Have you ever have had a Mary-Tyler-Moore-hat-tossing-“you’re gonna make it after all” moment?
If so, please describe it to me in a short email (kate@workstew.com) and I’ll include it in a compilation I’m pulling together. To kick us off, see the first few contributions below.
Meanwhile, listen to the song, and weep happy tears.
Illustration by Ty Mattson.
It was 1992. I was 23 years old. I had moved from San Diego to New York City a few months before. The day was bright and cold, particularly to this California girl. I had just secured a job after months of searching and had made a few friends. I was crossing a busy street—all these years later I don’t remember which street. Maybe Park Avenue and something in the 60s. I lived on 67th Street on the East Side. I felt particularly buoyant and hopeful about the future. I was giggling with my new co-worker and friend about who knows what. I stopped in the middle of the street, cabs flying by, people giving me dirty looks, tossed my knit cap into the air and cried out, “I’m gonna make it after all!” That part I remember like it was yesterday.

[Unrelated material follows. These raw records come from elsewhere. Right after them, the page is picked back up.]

(** ** A run

    Ranges of two blocks, every second one proven; the safe head moves from block 10 to 15. *)
Module BlocksDemo.
#[export] Instance op : OpNode Z := {|
  output_at_block := fun n s => (1000 + n, s); safe_l2_number := fun s => (Some s, s + 5);
  l1_block_number := fun h s => (h, s) |}.
#[export] Instance host : DemoHost Z unit := {|
  latest_l1_hash := fun s => (77, s); l2_block_hash := fun n s => (2000 + n, s);
  send_message := fun _ s => (Ok tt, s); received := fun s => ([], s) |}.
Definition args : DemoArgs := {|
  starting_block_height := Some 4; num_blocks_per_proof := 2; nth_proof_to_process := 2;
  demo_op_rpc_delay := 0 |}.
Definition after_one : Blocks Z unit := Eval vm_compute in (handle_blocks_round 20 args (handle_blocks_start args 10)).2.
Definition after_two : Blocks Z unit := Eval vm_compute in (handle_blocks_round 20 args after_one).2.
Definition asked_for (a : Z) : Message unit :=
  MProposal a None 77 (2000 + a) (1000 + a) (a + 2) (1000 + (a + 2)).
End BlocksDemo.
#[local] Existing Instances BlocksDemo.op BlocksDemo.host.

Lemma demo_covers_chain_witness :
  requested BlocksDemo.after_two = [BlocksDemo.asked_for 6; BlocksDemo.asked_for 10] /\
  last_proven BlocksDemo.after_two = Some 14 /\ covers BlocksDemo.args BlocksDemo.after_two.
Proof.
  split; [vm_compute; reflexivity|]. split; [vm_compute; reflexivity|].
  apply (demo_covers_chain BlocksDemo.args (10 : Z)); [reflexivity|].
  assert (E1 : handle_blocks_round 20 BlocksDemo.args (handle_blocks_start BlocksDemo.args 10)
    = (Ok true, BlocksDemo.after_one)) by (vm_compute; reflexivity).
  assert (E2 : handle_blocks_round 20 BlocksDemo.args BlocksDemo.after_one
    = (Ok true, BlocksDemo.after_two)) by (vm_compute; reflexivity).
  exact (handles_round _ _ _ _ _ (handles_round _ _ _ _ _ (handles_start _ _) E1) E2).
Defined.
Lemma Some_bind {A B} (x : A) (f : A -> option B) : (Some x ≫= f) = f x.
Proof. done. Qed.
Lemma Some_fmap {A B} (f : A -> B) (x : A) : f <$> Some x = Some (f x).
Proof. done. Qed.
Lemma bind_uint {B} z (f : Z -> option B) : 0 <= z -> (parse_uint (show_uint z) ≫= f) = f z.
Proof. intros Hz. by rewrite parse_show_uint. Qed.
Lemma bind_parse {A B} (show : A -> string) parse x (f : A -> option B) :
  parse (show x) = Some x -> (parse (show x) ≫= f) = f x.
Proof. by intros ->. Qed.
Lemma bind_optional {A B} (show : A -> string) parse o (f : option A -> option B) :
  (forall x, o = Some x -> parse (show x) = Some x) -> (optional parse (show <$> o) ≫= f) = f o.
Proof. intros Hp. by rewrite optional_show. Qed.
Lemma bind_list {B} show parse l (f : list Z -> option B) :
  (forall x, no_comma (show x) = true) -> Forall (fun x => parse (show x) = Some x) l ->
  (read_list parse (joined show l) ≫= f) = f l.
Proof. intros ??. by rewrite read_list_joined. Qed.
Lemma present_flag (b : bool) : present (if b then Some ""%string else None) = b.
Proof. by destruct b. Qed.

Lemma read_proving_back a v m :
  (forall n, m !! n = value_of n (items a v)) -> unsigned a ->
  read_proving m = Some (passed_proving (cli_proving a)).
Proof.
  intros Hm (Hn & _). unfold read_proving. found Hm.
  rewrite !Forall_cons_iff in Hn. destruct_and! Hn.
  rewrite bind_optional by (intros; apply parse_show_address). cbn beta.
  rewrite !Some_bind. repeat (rewrite bind_uint by done; cbn beta). rewrite !present_flag.
  unfold passed_proving. by destruct (cli_proving a) as [?????????????? []].
Qed.

Lemma path_back (o : option PathBuf) : path_from <$> (String.string_of_list_byte <$> o) = o.
Proof. destruct o as [path|]; [|done]. cbn. unfold path_from. by rewrite String.list_byte_of_string_of_list_byte. Qed.

Lemma parse_provider_name p : p <> StorageOther -> parse_provider (provider_name p) = Some p.
Proof. by destruct p. Qed.

Lemma read_storage_back a v m :
  (forall n, m !! n = value_of n (items a v)) ->
  (forall s, printed_storage (boundless a) = Some s -> storage_provider s <> StorageOther) ->
  read_storage m = Some (storage (passed_boundless (boundless a))).
Proof.
  intros Hm Hs. unfold read_storage. found Hm. cbn [storage passed_boundless].
  destruct (printed_storage (boundless a)) as [s|]; [|done]. rewrite path_back.
  cbn. rewrite parse_provider_name by auto. cbn. by destruct s as [[] ?????????].
Qed.

Lemma read_market_back a v m :
  (forall n, m !! n = value_of n (items a v)) -> unsigned a ->
  read_market m = Some (market (passed_boundless (boundless a))).
Proof.
  intros Hm (_ & _ & _ & Hu). unfold read_market. found Hm. cbn [market passed_boundless].
  destruct (market (boundless a)) as [c|]; [|done]. destruct (Hu c eq_refl) as (Hn & Hc & Ha). clear Hm Hu.
  rewrite !Some_fmap, !Some_bind. cbn iota beta.
  rewrite (bind_parse show_b256 parse_b256) by apply parse_show_b256. cbn beta.
  rewrite (bind_optional show_uint) by (intros; apply parse_show_uint; auto). cbn beta.
  do 4 (rewrite bind_optional by (intros; apply parse_show_address); cbn beta).
  rewrite (bind_optional show_uint) by (intros; apply parse_show_uint; auto). cbn beta.
  rewrite !Forall_cons_iff in Hn. destruct_and! Hn.
  do 3 (rewrite bind_uint by done; cbn beta).
  do 4 (rewrite (bind_parse show_f64) by apply parse_show_f64; cbn beta).
  rewrite bind_uint by done; cbn beta.
  done.
Qed.

(** A storage provider is of a known kind and has the fields of this kind, and
    the path of a file provider is UTF-8. *)
Definition storage_complete (s : StorageProviderConfig) : bool :=
  match storage_provider s with
  | StorageS3 => present (s3_access_key s) && present (s3_secret_key s) && present (s3_bucket s)
                 && present (s3_url s) && present (aws_region s)
  | StoragePinata => present (pinata_jwt s)
  | StorageFile => from_option utf8 true (file_path s)
  | StorageOther => false
  end.
(** The directory is UTF-8, and with a market the storage provider is complete. *)
Definition complete (a : CliProve) : bool :=
  from_option utf8 true (data_dir (kona a)) &&
  match market (boundless a) with
  | Some _ => from_option storage_complete true (storage (boundless a))
  | None => true
  end.
(* ===== verification/Proposer.v ===== *)
(** * crates/proposer/src/{propose,resolve,fetch}.rs

    The proposer's loop: it resolves the successor of the last resolved proposal
    when that can be done, and proposes the outputs that it knows on top of the
    canonical tip. *)

From S2P Require Import Prelude Bytes Config Blobs Precondition Deployment Proposal Agent.
Open Scope Z_scope.

(** ** Transactions and the host *)

Inductive ProposerTx :=
| Propose (treasury root_claim : Z) (extra_data : bytes) (value : Z) (sidecar : option BlobTransactionSidecar)
| PruneChildren (tournament limit : Z)
| Resolve (game : Z).

(** The timestamp of the latest L1 block, a balance, and sending a transaction. *)
Class ProposerHost (S : Type) := {
  latest_timestamp : S -> Z * S;
  get_balance : Z -> S -> Z * S;
  send_tx : ProposerTx -> St S unit;
}.

Record Proposer (S : Type) := {
  p_host : S; p_agent : SyncAgent; prioritize_proposing : bool; p_sent : list ProposerTx }.
Arguments p_host {S}. Arguments p_agent {S}. Arguments prioritize_proposing {S}. Arguments p_sent {S}.
Arguments Build_Proposer {S}.

Definition ELIMINATIONS_LIMIT : Z := 128.

Section proposer.
Context {S : Type} `{Nodes S} `{OpNode S} `{ProposerHost S} `{Kzg}.
Abbreviation P := (Proposer S).

Definition at_host {A} (m : St S A) : St P A := fun p =>
  let '(r, s) := m (p_host p) in (r, Build_Proposer s (p_agent p) (prioritize_proposing p) (p_sent p)).
Definition ask {A} (q : S -> A * S) : St P A := at_host (fun s => let '(a, s) := q s in (Ok a, s)).
Definition record_tx (tx : ProposerTx) : St P unit := fun p =>
  (Ok tt, Build_Proposer (p_host p) (p_agent p) (prioritize_proposing p) (p_sent p ++ [tx])).
Definition set_priority (b : bool) : St P unit := fun p =>
  (Ok tt, Build_Proposer (p_host p) (p_agent p) b (p_sent p)).
(** Every transaction that was sent is on record, confirmed or not. *)
Definition sends (tx : ProposerTx) : St P unit := _ ← record_tx tx; at_host (send_tx tx).
(** A [Result] that is matched on. *)
Definition matched {A} (m : St P A) : St P (option A) := fun p =>
  match m p with
  | (Ok a, p) => (Ok (Some a), p)
  | (Err _, p) => (Ok None, p)
  | (Panic w, p) => (Panic w, p)
  end.
Lemma comments_are_shared_witness :
  not_blank " great"
  /\ Book_get_id sample_db 1 = Ok (Some war_and_peace)
  /\ User_get_id sample_db (User.id bob) = Ok (Some bob)
  /\ exists (c : Comment.t) (db' : DB),
      main.create_comment sample_db 1700000500000000
        (CommentCreate.Build " great" 1) bob
      = (Ok (main2.comment_dict c), db')
      /\ Comment.user c = bob /\ Comment.book c = war_and_peace
      /\ Comment.text c = str_strip " great"
      /\ main2.get_book_comments db' (Book.id war_and_peace) alice
         = Ok (map main2.comment_dict
                   (crud2.get_book_comments sample_db (Book.id war_and_peace)
                    ++ [c]))
      /\ forall other : Z,
          other <> Book.id war_and_peace ->
          main2.get_book_comments db' other alice
          = main2.get_book_comments sample_db other alice.
Proof.
  assert (H0 : not_blank " great") by (vm_compute; discriminate).
  assert (H1 : Book_get_id sample_db 1 = Ok (Some war_and_peace))
    by reflexivity.
  assert (H2 : User_get_id sample_db (User.id bob) = Ok (Some bob))
    by reflexivity.
  split; [exact H0|]. split; [exact H1|]. split; [exact H2|].
  exact (comments_are_shared sample_db 1700000500000000
           (CommentCreate.Build " great" 1) bob alice war_and_peace H0 H1 H2).
Defined.
(** The JSON object of the body of [POST /ventes], the amounts as they
    arrive; [None] is a key that is absent. *)
Module SaleBody.
Record t : Type := mk {
  client_id : option Z;
  montant : option Json;
  has_description : bool;
  produit_id : option Z;
  discount_applied : option Json;
  source : option string;
  statut_paiement : option StatutPaiement;
  commercial_id : option Z;
  partenaire_id : option Z }.
End SaleBody.

Section Sales.
(** [current_app.config.get('db_engine')] is set. *)
Variable db_engine : bool.

(** [create_sale] from the values extracted: the engine check and the
    [try].  The extraction itself, where [float()] can raise, is
    [create_sale_json] below. *)
Definition create_sale (now : Z) (user_id : Z) (data : SaleRequest.t)
  : M Response :=
  (* Valider les données requises *)
  match SaleRequest.client_id data, SaleRequest.montant data,
        SaleRequest.has_description data with
  | None, _, _ => ret (400, Message "Le champ client_id est requis")
  | Some _, None, _ => ret (400, Message "Le champ montant est requis")
  | Some _, Some _, false => ret (400, Message "Le champ description est requis")
  | Some client_id, Some montant, true =>
  let produit_id := SaleRequest.produit_id data in
  let discount_applied :=
    match SaleRequest.discount_applied data with
    | Some d => d
    | None => Dec.zero_0
    end in
  let source :=
    match SaleRequest.source data with Some x => x | None => "manuel" end in
  let statut_paiement :=
    match SaleRequest.statut_paiement data with
    | Some x => x
    | None => EnAttente
    end in
  let commercial_id := SaleRequest.commercial_id data in
  let partenaire_id := SaleRequest.partenaire_id data in
  if negb db_engine then ret (500, Message "Database connection error")
  else
    try_except
      ((* Calculer les commissions *)
       commissions <- calculate_commissions montant commercial_id partenaire_id ;;
       (* Insérer la vente *)
       sale_id <- sql_insert_vente
         (Vente.mk 0 (Some user_id) (Some client_id) produit_id montant
            discount_applied now (Some source)
            (plateforme commissions) (commerciale commissions)
            (partenaire commissions) (freelance commissions)
            commercial_id partenaire_id None (Some statut_paiement)
            None None) ;;
       (* Si commercial ou partenaire présent, créer les affiliations *)
       (if truthy_id commercial_id then
          sql_insert_affiliation SrcCommercial (some_id commercial_id)
                                 sale_id (commerciale commissions)
        else ret tt) ;;;
       (if truthy_id partenaire_id then
          sql_insert_affiliation SrcPartenaire (some_id partenaire_id)
                                 sale_id (partenaire commissions)
        else ret tt) ;;;
       (* Commit les changements *)
       db_commit ;;;
       ret (201, SaleCreated sale_id commissions))
      (fun e => ret (500, Failure "An error occurred" e))
  end.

My hat-tossing moment came when I was 24. It was May, I was finishing grad school, living on $500 a month, almost out of savings, no job in sight. I had been trying for three years to land my dream job as a foreign service officer—a goal I had set when I was 16. The phone rang and the voice on the other end of the line told me I had been selected for the next FSO class, starting in June, and where should they send my hiring paperwork? I managed to stay professional until I hung up the phone, and then I just screamed for about a minute straight. For the next hour I sat in front of a sunny window and basked in the feeling that I had made it, and everything was going to be all right after all.